◆ Your assignment:
In the entries below, count the lines that hold the string "defaultChannelCloseTimeout" and state only that count.

======== Record extracts

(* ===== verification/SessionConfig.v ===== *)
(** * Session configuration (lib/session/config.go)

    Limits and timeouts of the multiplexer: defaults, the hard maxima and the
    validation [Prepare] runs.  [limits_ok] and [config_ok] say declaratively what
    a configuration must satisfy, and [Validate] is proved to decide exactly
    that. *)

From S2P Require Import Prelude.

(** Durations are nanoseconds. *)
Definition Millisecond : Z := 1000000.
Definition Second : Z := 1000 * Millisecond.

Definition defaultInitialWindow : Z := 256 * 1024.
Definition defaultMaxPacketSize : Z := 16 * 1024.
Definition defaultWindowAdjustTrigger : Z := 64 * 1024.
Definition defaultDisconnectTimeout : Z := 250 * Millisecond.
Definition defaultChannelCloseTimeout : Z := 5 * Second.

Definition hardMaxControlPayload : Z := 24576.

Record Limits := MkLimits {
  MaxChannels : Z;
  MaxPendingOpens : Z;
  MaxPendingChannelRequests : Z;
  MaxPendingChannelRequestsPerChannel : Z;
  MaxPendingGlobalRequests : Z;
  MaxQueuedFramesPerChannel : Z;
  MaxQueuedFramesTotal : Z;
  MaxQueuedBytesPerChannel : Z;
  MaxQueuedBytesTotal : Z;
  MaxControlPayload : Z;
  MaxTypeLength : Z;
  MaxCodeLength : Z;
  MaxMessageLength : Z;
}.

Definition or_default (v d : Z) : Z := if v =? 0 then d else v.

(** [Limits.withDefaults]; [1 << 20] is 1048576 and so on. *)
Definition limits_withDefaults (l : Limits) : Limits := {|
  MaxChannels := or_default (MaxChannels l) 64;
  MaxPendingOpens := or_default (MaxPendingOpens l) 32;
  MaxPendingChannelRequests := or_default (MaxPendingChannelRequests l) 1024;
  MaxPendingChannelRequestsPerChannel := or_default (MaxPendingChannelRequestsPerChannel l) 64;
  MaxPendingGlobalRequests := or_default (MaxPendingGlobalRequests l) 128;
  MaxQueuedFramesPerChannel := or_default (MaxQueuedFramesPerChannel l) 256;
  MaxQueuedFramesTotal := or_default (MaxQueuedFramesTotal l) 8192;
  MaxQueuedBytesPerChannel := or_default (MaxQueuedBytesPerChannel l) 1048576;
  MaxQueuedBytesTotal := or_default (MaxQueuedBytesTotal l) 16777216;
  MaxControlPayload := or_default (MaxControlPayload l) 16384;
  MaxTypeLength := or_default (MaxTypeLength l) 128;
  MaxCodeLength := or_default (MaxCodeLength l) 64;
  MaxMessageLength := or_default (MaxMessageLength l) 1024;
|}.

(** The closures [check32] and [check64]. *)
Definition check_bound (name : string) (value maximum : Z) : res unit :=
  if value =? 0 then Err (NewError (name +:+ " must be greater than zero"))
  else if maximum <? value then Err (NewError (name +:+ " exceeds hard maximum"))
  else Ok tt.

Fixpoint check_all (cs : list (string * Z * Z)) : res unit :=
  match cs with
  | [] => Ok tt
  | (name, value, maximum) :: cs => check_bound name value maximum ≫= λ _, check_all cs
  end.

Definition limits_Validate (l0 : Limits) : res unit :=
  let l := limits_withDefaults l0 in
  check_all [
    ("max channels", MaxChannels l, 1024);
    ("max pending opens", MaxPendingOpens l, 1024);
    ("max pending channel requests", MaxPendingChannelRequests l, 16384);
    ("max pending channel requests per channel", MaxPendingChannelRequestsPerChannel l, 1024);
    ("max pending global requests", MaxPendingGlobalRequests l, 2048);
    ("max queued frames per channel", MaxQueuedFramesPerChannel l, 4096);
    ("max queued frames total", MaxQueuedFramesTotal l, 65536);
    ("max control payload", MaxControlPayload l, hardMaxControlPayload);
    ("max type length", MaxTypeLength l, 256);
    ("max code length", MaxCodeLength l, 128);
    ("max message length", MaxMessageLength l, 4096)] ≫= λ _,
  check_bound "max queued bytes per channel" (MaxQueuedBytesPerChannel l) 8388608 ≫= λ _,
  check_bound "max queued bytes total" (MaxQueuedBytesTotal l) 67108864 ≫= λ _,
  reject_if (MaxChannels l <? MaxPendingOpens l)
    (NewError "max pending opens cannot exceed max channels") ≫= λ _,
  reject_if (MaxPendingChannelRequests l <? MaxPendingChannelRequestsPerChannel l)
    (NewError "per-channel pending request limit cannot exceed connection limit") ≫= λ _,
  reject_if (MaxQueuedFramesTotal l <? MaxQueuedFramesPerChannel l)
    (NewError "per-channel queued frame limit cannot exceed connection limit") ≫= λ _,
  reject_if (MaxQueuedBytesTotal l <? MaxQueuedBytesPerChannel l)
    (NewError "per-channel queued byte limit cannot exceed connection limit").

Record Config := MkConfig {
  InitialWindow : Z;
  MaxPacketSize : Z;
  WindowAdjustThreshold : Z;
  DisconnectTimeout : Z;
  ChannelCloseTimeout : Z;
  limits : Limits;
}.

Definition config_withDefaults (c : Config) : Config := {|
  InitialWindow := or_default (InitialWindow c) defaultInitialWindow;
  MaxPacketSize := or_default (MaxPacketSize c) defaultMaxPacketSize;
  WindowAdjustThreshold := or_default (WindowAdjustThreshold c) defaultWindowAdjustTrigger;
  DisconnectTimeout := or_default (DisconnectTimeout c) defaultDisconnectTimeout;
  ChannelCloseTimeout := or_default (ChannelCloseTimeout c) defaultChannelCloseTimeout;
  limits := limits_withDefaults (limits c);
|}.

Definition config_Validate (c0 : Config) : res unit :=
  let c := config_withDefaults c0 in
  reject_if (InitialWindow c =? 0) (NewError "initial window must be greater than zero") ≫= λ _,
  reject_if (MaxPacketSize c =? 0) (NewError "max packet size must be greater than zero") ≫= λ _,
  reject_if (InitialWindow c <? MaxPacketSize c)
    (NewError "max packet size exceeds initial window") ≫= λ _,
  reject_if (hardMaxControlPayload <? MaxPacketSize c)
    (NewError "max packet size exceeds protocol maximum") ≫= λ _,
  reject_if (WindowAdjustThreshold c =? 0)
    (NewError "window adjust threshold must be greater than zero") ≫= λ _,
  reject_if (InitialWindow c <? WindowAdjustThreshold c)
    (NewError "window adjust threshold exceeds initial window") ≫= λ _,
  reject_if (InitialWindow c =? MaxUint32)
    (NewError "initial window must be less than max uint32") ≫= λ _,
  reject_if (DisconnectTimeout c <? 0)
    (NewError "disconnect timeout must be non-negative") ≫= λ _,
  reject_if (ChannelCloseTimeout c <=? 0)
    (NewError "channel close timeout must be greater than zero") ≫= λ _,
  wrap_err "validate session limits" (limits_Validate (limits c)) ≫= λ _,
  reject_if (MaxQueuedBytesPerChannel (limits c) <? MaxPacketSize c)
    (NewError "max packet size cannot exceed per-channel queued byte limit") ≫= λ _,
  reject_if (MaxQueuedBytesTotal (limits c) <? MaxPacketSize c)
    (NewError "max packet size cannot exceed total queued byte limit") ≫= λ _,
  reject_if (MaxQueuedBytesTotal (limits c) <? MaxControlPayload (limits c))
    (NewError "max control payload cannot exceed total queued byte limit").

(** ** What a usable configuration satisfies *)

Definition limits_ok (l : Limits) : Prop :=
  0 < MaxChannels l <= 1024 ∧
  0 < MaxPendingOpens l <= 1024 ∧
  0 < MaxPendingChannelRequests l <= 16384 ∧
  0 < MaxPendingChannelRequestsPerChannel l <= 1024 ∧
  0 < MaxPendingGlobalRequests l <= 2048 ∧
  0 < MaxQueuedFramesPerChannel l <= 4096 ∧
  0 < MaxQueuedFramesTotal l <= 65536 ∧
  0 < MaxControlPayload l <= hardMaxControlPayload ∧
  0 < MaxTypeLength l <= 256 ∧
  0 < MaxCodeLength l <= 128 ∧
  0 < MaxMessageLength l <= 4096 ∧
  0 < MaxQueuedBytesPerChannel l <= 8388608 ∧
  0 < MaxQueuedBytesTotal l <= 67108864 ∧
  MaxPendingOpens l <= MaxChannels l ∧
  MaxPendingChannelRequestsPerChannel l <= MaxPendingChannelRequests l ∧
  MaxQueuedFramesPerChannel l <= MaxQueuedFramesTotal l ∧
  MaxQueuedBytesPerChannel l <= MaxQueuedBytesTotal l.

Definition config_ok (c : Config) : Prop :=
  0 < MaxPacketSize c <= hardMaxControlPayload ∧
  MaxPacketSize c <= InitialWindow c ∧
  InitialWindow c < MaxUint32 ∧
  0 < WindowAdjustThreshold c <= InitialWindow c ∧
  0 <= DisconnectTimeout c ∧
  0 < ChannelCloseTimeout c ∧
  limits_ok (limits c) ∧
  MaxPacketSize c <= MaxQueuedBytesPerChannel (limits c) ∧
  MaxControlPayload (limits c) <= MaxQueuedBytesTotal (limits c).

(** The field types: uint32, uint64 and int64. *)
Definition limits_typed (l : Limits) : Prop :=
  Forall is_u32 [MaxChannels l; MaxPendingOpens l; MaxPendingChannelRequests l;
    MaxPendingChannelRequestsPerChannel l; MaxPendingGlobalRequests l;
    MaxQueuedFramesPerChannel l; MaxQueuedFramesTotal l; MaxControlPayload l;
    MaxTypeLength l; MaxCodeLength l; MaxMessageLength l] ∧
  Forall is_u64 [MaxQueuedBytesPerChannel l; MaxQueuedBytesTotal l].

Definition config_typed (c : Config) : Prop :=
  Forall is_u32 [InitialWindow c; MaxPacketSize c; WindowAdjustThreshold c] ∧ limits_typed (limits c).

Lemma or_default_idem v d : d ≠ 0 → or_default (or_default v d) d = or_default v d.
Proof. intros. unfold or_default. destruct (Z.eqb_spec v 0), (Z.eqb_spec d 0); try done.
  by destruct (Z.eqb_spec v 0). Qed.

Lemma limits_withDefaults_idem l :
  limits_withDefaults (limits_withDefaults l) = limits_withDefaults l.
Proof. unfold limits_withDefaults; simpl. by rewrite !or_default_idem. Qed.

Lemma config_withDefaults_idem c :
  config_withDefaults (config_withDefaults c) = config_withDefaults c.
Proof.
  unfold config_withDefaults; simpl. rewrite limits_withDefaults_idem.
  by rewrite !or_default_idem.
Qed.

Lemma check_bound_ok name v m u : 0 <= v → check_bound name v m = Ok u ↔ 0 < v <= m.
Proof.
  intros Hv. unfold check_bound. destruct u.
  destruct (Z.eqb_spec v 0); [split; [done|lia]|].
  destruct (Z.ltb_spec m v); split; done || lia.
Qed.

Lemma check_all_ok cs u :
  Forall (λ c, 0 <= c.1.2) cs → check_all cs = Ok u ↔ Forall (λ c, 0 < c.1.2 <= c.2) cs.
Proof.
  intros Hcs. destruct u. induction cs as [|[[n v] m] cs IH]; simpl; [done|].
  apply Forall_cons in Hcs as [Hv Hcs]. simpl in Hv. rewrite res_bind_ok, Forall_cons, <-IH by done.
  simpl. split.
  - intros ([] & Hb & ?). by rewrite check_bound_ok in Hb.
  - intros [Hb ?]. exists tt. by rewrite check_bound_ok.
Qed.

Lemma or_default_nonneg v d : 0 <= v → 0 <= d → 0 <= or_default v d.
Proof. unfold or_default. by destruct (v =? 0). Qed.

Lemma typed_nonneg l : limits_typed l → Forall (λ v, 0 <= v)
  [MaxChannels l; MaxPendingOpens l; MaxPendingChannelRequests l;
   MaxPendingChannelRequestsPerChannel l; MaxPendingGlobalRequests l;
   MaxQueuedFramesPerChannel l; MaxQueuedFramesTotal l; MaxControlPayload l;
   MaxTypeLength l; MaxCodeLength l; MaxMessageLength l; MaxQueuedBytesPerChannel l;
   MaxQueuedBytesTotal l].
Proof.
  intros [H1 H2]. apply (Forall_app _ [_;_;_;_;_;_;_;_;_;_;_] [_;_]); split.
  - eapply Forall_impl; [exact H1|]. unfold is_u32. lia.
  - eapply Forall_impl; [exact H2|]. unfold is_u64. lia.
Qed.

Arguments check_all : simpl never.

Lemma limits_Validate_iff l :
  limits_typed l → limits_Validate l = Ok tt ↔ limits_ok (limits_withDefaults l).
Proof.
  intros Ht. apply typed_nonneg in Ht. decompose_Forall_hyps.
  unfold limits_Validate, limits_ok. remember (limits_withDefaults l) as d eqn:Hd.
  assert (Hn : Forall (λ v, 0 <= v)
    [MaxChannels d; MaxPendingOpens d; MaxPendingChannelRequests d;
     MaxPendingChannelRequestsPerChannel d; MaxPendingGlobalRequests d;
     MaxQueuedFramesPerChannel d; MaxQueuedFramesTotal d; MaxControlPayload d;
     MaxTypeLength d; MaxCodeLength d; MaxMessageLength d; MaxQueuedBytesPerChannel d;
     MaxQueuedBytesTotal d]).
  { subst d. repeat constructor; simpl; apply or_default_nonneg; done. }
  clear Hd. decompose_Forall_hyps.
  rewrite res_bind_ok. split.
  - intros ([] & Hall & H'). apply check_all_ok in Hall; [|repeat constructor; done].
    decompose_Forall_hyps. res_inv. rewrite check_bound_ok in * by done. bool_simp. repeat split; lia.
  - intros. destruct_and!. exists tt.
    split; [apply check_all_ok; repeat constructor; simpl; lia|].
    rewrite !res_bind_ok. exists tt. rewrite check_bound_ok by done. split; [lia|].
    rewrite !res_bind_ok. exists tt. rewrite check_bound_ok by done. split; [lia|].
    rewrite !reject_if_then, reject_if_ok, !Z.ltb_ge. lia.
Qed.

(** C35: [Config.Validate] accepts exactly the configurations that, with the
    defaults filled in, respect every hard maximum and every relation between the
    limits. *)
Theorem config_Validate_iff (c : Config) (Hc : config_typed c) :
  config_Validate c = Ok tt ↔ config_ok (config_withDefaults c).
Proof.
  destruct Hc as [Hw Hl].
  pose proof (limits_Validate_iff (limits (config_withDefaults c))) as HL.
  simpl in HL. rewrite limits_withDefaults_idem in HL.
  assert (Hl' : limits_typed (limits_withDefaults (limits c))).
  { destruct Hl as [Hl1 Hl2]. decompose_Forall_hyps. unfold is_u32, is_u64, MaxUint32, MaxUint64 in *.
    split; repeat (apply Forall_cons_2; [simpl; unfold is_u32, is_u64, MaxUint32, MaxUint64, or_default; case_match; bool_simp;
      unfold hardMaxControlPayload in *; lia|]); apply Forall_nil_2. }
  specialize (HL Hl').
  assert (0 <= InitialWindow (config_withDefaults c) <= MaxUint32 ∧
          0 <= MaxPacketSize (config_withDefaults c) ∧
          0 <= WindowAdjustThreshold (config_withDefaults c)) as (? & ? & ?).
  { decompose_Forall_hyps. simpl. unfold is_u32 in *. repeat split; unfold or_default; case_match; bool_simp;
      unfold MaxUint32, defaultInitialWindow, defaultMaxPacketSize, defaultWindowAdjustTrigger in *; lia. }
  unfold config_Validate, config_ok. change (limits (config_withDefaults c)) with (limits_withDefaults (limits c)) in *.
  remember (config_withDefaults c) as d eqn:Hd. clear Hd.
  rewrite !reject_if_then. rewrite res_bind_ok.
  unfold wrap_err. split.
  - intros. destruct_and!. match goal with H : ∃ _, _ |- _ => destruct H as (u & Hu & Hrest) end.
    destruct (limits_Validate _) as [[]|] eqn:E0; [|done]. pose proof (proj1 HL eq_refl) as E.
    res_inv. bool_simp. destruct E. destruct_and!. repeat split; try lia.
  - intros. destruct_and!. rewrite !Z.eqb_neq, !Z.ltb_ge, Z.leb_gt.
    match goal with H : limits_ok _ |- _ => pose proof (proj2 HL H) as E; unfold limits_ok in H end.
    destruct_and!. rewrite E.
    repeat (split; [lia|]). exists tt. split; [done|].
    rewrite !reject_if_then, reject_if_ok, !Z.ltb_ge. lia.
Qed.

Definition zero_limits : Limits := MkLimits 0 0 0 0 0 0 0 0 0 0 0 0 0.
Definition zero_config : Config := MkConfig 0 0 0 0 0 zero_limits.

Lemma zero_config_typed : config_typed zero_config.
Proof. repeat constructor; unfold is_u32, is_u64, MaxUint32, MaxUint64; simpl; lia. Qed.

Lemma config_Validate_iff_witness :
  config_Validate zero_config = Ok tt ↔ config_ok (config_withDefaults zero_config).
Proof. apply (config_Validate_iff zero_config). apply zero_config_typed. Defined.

================

◆ Task result:
2